La destruction, la ruine, le malheur survient et on n’y peut rien. C’est rageant ! Normal donc qu’on cherche une interprétation. Et celle-ci prend souvent la forme d’une question piège : À qui la faute ? Sûr de ce fait, on échafaude alors volontiers un raisonnement qui dédouane ou condamne.

Mais la vérité est ailleurs. La descente aux enfers de Job et son relèvement atteste d’une chose : la fidélité d’un Dieu qui n’abandonne en aucun cas à son malheur celui qu’il a créé.

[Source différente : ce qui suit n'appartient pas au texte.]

(** The flags of a KeymasterBound blob as derived from the caller's key
    parameters and flags. *)
Definition flags_derived (params : AuthorizationSet) (flags : Z) (b : Blob) : Prop :=
  getType b = TYPE_KEYMASTER_10
  /\ isCriticalToDeviceEncryption b
     = has_flag flags KEYSTORE_FLAG_CRITICAL_TO_DEVICE_ENCRYPTION
  /\ isSuperEncrypted b
     = isAuthenticationBound params
       && negb (has_flag flags KEYSTORE_FLAG_CRITICAL_TO_DEVICE_ENCRYPTION).

(** The store holds a KeymasterBound blob for [name] under [uid] whose flags
    are the derived ones. *)
Definition key_persisted {X} (uid : uid_t) (name : string) (params : AuthorizationSet)
    (flags : Z) (w : World X) : Prop :=
  exists b, KeyStore.files (mKeyStore w) !! key_path uid name = Some b
            /\ flags_derived params flags b.

(** The blob that takes the place of [old] when its key material is
    upgraded: the four boolean flags of [old], and no info prefix. *)
Definition upgraded_blob (old : Blob) (upgradedKeyBlob : bytes) : Blob :=
  {| getValue := upgradedKeyBlob; getInfo := []; getType := TYPE_KEYMASTER_10;
     isEncrypted := isEncrypted old; isSuperEncrypted := isSuperEncrypted old;
     isFallback := isFallback old;
     isCriticalToDeviceEncryption := isCriticalToDeviceEncryption old |}.

(** The test by which [clear_uid] keeps a key file [b] of [targetUid]: the
    uid belongs to the system application, the blob reads back with
    NO_ERROR, and it is critical to device encryption. *)
Definition retained (ks : KeyStore.t) (targetUid : uid_t) (b : Blob) : bool :=
  (get_app_id targetUid =? AID_SYSTEM)
  && match KeyStore.read_gate (KeyStore.getState ks (get_user_id targetUid)) b with
     | ResponseCode.NO_ERROR => true
     | _ => false
     end
  && isCriticalToDeviceEncryption b.

(** Whether the loop of [clear_uid] skips the alias [name]. *)
Definition skipped (ks : KeyStore.t) (targetUid : uid_t) (name : string) : bool :=
  match KeyStore.files ks !! key_path targetUid name with
  | Some b => retained ks targetUid b
  | None => false
  end.

(** The effect of one iteration of the loop of [clear_uid] on the store. *)
Definition clear_alias (targetUid : uid_t) (ks : KeyStore.t) (name : string) : KeyStore.t :=
  if skipped ks targetUid name then ks
  else
    snd (KeyStore.del
           (snd (KeyStore.del ks (key_path targetUid name) TYPE_ANY (get_user_id targetUid)))
           (chr_path targetUid name) TYPE_KEY_CHARACTERISTICS (get_user_id targetUid)).

(** The stores that the service builds: no blob in them carries an info
    prefix, because every [Blob] that the service constructs is given a null
    info of length 0. *)
Definition no_info_prefix (ks : KeyStore.t) : Prop :=
  forall path b, KeyStore.files ks !! path = Some b -> getInfoLength b = 0%nat.

(** ** Further entry points of the service *)

(** The user-level operations of the [KeyStore] object (keystore.cpp), which
    the service calls but does not define: each one is a function of the
    store. *)
Record UserStore : Type := {
  resetUser : Z -> bool -> KeyStore.t -> KeyStore.t;
  initializeUser : string -> Z -> KeyStore.t -> ResponseCode.t * KeyStore.t;
  writeMasterKey : string -> Z -> KeyStore.t -> ResponseCode.t * KeyStore.t;
  readMasterKey : string -> Z -> KeyStore.t -> ResponseCode.t * KeyStore.t;
  copyMasterKey : Z -> Z -> KeyStore.t -> ResponseCode.t * KeyStore.t;
  lockUser : Z -> KeyStore.t -> KeyStore.t;
  isEmptyUser : KeyStore.t -> Z -> bool
}.

(** The tags of [isDeviceIdAttestationRequested], with their keymaster
    numbers (type BYTES, 710 to 717). *)
Definition ATTESTATION_ID_BRAND : Tag.t := Tag.OTHER 2415919814.
Definition ATTESTATION_ID_DEVICE : Tag.t := Tag.OTHER 2415919815.
Definition ATTESTATION_ID_PRODUCT : Tag.t := Tag.OTHER 2415919816.
Definition ATTESTATION_ID_SERIAL : Tag.t := Tag.OTHER 2415919817.
Definition ATTESTATION_ID_IMEI : Tag.t := Tag.OTHER 2415919818.
Definition ATTESTATION_ID_MEID : Tag.t := Tag.OTHER 2415919819.
Definition ATTESTATION_ID_MANUFACTURER : Tag.t := Tag.OTHER 2415919820.
Definition ATTESTATION_ID_MODEL : Tag.t := Tag.OTHER 2415919821.

Definition device_id_tag (t : Tag.t) : bool :=
  bool_decide (t = ATTESTATION_ID_BRAND) || bool_decide (t = ATTESTATION_ID_DEVICE)
  || bool_decide (t = ATTESTATION_ID_IMEI) || bool_decide (t = ATTESTATION_ID_MANUFACTURER)
  || bool_decide (t = ATTESTATION_ID_MEID) || bool_decide (t = ATTESTATION_ID_MODEL)
  || bool_decide (t = ATTESTATION_ID_PRODUCT) || bool_decide (t = ATTESTATION_ID_SERIAL).

Fixpoint isDeviceIdAttestationRequested (params : AuthorizationSet) : bool :=
  match params with
  | [] => false
  | param :: rest =>
      if device_id_tag (tag param) then true else isDeviceIdAttestationRequested rest
  end.

Definition KEY_ATTESTATION_APPLICATION_ID_MAX_SIZE : nat := 1024%nat.

(** [ErrorCode::ATTESTATION_APPLICATION_ID_MISSING] and
    [ErrorCode::CANNOT_ATTEST_IDS] of the keymaster HAL. *)
Definition ATTESTATION_APPLICATION_ID_MISSING : ErrorCode.t := -65.
Definition CANNOT_ATTEST_IDS : ErrorCode.t := -66.

(** What the system calls of [hadFactoryResetSinceIdRotation] answer:
    [stat] of the "timestamp" file ([Some st_ctime] when it returns 0, and
    [errno] otherwise), [time(NULL)], [creat] and [close]. *)
Record TimestampFile : Type := {
  stat_ctime : option Z;
  stat_errno : Z;
  time_now : Z;
  creat_fd : Z;
  close_result : Z
}.

Definition ENOENT : Z := 2.

(** Thirty days, in seconds *)
Definition kIdRotationPeriod : Z := 30 * 24 * 60 * 60.

(** [hadFactoryResetSinceIdRotation]: the pair that the call returns;
    [difftime] is taken on the integral values of [time_t].  The "timestamp"
    file that a successful [creat] leaves behind belongs to the file system
    and not to the [World] of the service: the statements about the
    attestation entry points speak of the answer and of the state of the
    service, not of that file. *)
Definition hadFactoryResetSinceIdRotation (sys : TimestampFile)
  : KeyStoreServiceReturnCode.t * bool :=
  match stat_ctime sys with
  | Some st_ctime =>
      let diff_secs := time_now sys - st_ctime in
      (RC ResponseCode.NO_ERROR, diff_secs <? kIdRotationPeriod)
  | None =>
      if negb (stat_errno sys =? ENOENT) then (RC ResponseCode.SYSTEM_ERROR, false)
      else if creat_fd sys <? 0 then (RC ResponseCode.SYSTEM_ERROR, false)
      else if negb (close_result sys =? 0) then (RC ResponseCode.SYSTEM_ERROR, false)
      else (RC ResponseCode.NO_ERROR, true)
  end.

(** [updateParamsForAttestation]: [asn1_attestation_id_result] is the answer
    of [security::gather_attestation_application_id(callingUid)], [None] when
    it is not ok. *)
Definition updateParamsForAttestation (sys : TimestampFile)
    (asn1_attestation_id_result : option bytes) (params : AuthorizationSet)
  : KeyStoreServiceReturnCode.t * AuthorizationSet :=
  let '(responseCode, factoryResetSinceIdRotation) := hadFactoryResetSinceIdRotation sys in
  if negb (isOk responseCode) then (responseCode, params) else
  let params :=
    if factoryResetSinceIdRotation then push_back params Tag.RESET_SINCE_ID_ROTATION 1
    else params in
  match asn1_attestation_id_result with
  | None => (EC ATTESTATION_APPLICATION_ID_MISSING, params)
  | Some asn1_attestation_id =>
      (* The attestation application ID cannot be longer than
         KEY_ATTESTATION_APPLICATION_ID_MAX_SIZE, so we truncate if too long. *)
      let asn1_attestation_id :=
        if (KEY_ATTESTATION_APPLICATION_ID_MAX_SIZE <? length asn1_attestation_id)%nat
        then take KEY_ATTESTATION_APPLICATION_ID_MAX_SIZE asn1_attestation_id
        else asn1_attestation_id in
      (RC ResponseCode.NO_ERROR,
       push_back_blob params Tag.ATTESTATION_APPLICATION_ID asn1_attestation_id)
  end.

(** The collaborators of the attestation entry points: the two keymaster
    calls that [Env] does not list, the gathering of the attestation
    application id, and the "permission" service, which answers [None] when
    it cannot be reached. *)
Record AttestEnv (X : Type) : Type := {
  dev_attestKey : km_device_t -> bytes -> AuthorizationSet -> X ->
    HidlReturn (ErrorCode.t * list bytes) * X;
  dev_deleteKey : km_device_t -> bytes -> X -> ErrorCode.t * X;
  gather_attestation_application_id : uid_t -> option bytes;
  checkPermission_READ_PRIVILEGED_PHONE_STATE : pid_t -> uid_t -> option bool
}.
Arguments dev_attestKey {X} _ _ _ _ _.
Arguments dev_deleteKey {X} _ _ _ _.
Arguments gather_attestation_application_id {X} _ _.
Arguments checkPermission_READ_PRIVILEGED_PHONE_STATE {X} _ _ _.

(** Tags and values of the temporary key of [attestDeviceIds]. *)
Definition EC_CURVE : Tag.t := Tag.OTHER 268435466.
Definition SHA_2_256 : Z := 4.
Definition P_256 : Z := 1.

Section FurtherEntryPoints.
Context {X : Type}.
Variable env : Env X.
Variable users : UserStore.
Variable attest : AttestEnv X.

Abbreviation Svc' := (M (World X)).

(** [checkBinderPermissionOrSelfTarget] *)
Definition checkBinderPermissionOrSelfTarget (c : Caller) (permission : perm_t)
    (targetUid : Z) : bool :=
  if getEffectiveUid c targetUid =? callingUid c then true
  else checkBinderPermission env c permission targetUid.

(** The loop of [binderDied] over the tokens of the dead binder. *)
Fixpoint binderDied_loop (operations : list token_t) : Svc' unit :=
  match operations with
  | [] => ret tt
  | tk :: rest =>
      let* unused_result := abort env tk in
      binderDied_loop rest
  end.

Definition binderDied (who : nat) : Svc' unit :=
  let* operations := opmap (OperationMap.getOperationsForToken who) in
  binderDied_loop operations.

Definition getState (c : Caller) (userId : Z) : Svc' Z :=
  if negb (checkBinderPermission env c P_GET_STATE UID_SELF)
  then ret (ResponseCode.to_int32 ResponseCode.PERMISSION_DENIED) else
  let* state := keystore (fun ks => KeyStore.getState ks userId) in
  ret (ResponseCode.to_int32 (State_to_ResponseCode state)).

(** [get]: [item] is the caller's vector; the result is the binder status
    and the vector as the call leaves it. *)
Definition get (c : Caller) (name : string) (uid : Z) (item : bytes)
  : Svc' (Status * bytes) :=
  let targetUid := getEffectiveUid c uid in
  if negb (checkBinderPermission env c P_GET (wrap_int32 targetUid))
  then
    ret (Status_fromServiceSpecificError
           (ResponseCode.to_int32 ResponseCode.PERMISSION_DENIED), item)
  else
    let* (rc, keyBlob) :=
      keystore (fun ks => KeyStore.getKeyForName ks Blob_empty name targetUid TYPE_GENERIC) in
    let rc := RC rc in
    if negb (isOk rc)
    then
      (* Return empty array if key is not found *)
      ret (Status_fromServiceSpecificError (KeyStoreServiceReturnCode.to_int32 rc), [])
    else ret (Status_ok, blob2hidlVec keyBlob).

Definition insert (c : Caller) (name : string) (item : bytes) (targetUid flags : Z)
  : Svc' Z :=
  let targetUid := wrap_int32 (getEffectiveUid c targetUid) in
  let* result :=
    checkBinderPermissionAndKeystoreState env c P_INSERT targetUid
      (has_flag flags KEYSTORE_FLAG_ENCRYPTED) in
  if negb (isOk result) then ret (KeyStoreServiceReturnCode.to_int32 result) else
  let filename :=
    KeyStore.getKeyNameForUidWithDir name (cast_uid_t targetUid) TYPE_GENERIC in
  let keyBlob := Blob_new item [] TYPE_GENERIC in
  let keyBlob := setEncrypted (has_flag flags KEYSTORE_FLAG_ENCRYPTED) keyBlob in
  let* rc :=
    keystore_update
      (fun ks => KeyStore.put ks filename keyBlob (get_user_id (cast_uid_t targetUid))) in
  ret (ResponseCode.to_int32 rc).

Definition del (c : Caller) (name : string) (targetUid : Z) : Svc' Z :=
  let targetUid := wrap_int32 (getEffectiveUid c targetUid) in
  if negb (checkBinderPermission env c P_DELETE targetUid)
  then ret (ResponseCode.to_int32 ResponseCode.PERMISSION_DENIED) else
  let* filename :=
    keystore (fun ks =>
      KeyStore.getBlobFileNameIfExists ks name (cast_uid_t targetUid) TYPE_ANY) in
  match filename with
  | None => ret (ResponseCode.to_int32 ResponseCode.KEY_NOT_FOUND)
  | Some filename =>
      let* result :=
        keystore_update (fun ks =>
          KeyStore.del ks filename TYPE_ANY (get_user_id (cast_uid_t targetUid))) in
      match result with
      | ResponseCode.NO_ERROR =>
          let* filename :=
            keystore (fun ks =>
              KeyStore.getBlobFileNameIfExists ks name (cast_uid_t targetUid)
                TYPE_KEY_CHARACTERISTICS) in
          match filename with
          | Some filename =>
              let* rc :=
                keystore_update (fun ks =>
                  KeyStore.del ks filename TYPE_KEY_CHARACTERISTICS
                    (get_user_id (cast_uid_t targetUid))) in
              ret (ResponseCode.to_int32 rc)
          | None => ret (ResponseCode.to_int32 ResponseCode.NO_ERROR)
          end
      | _ => ret (ResponseCode.to_int32 result)
      end
  end.

Definition exist (c : Caller) (name : string) (targetUid : Z) : Svc' Z :=
  let targetUid := wrap_int32 (getEffectiveUid c targetUid) in
  if negb (checkBinderPermission env c P_EXIST targetUid)
  then ret (ResponseCode.to_int32 ResponseCode.PERMISSION_DENIED) else
  let* filename :=
    keystore (fun ks =>
      KeyStore.getBlobFileNameIfExists ks name (cast_uid_t targetUid) TYPE_ANY) in
  match filename with
  | Some _ => ret (ResponseCode.to_int32 ResponseCode.NO_ERROR)
  | None => ret (ResponseCode.to_int32 ResponseCode.KEY_NOT_FOUND)
  end.

Definition reset (c : Caller) : Svc' Z :=
  if negb (checkBinderPermission env c P_RESET UID_SELF)
  then ret (ResponseCode.to_int32 ResponseCode.PERMISSION_DENIED) else
  do* keystore_update (fun ks =>
        (tt, resetUser users (get_user_id (callingUid c)) false ks)) in
  ret (ResponseCode.to_int32 ResponseCode.NO_ERROR).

Tout le monde constate la présence du mal et son action dévastatrice. Loin d’être une fatalité, on peut découvrir, comme Job, en dépit de tous ceux qui s’évertuent encore et toujours à trouver un coupable, cette lucidité salutaire : « Je sais bien, moi, que mon rédempteur est vivant, et qu’il se lèvera, le dernier… »[5]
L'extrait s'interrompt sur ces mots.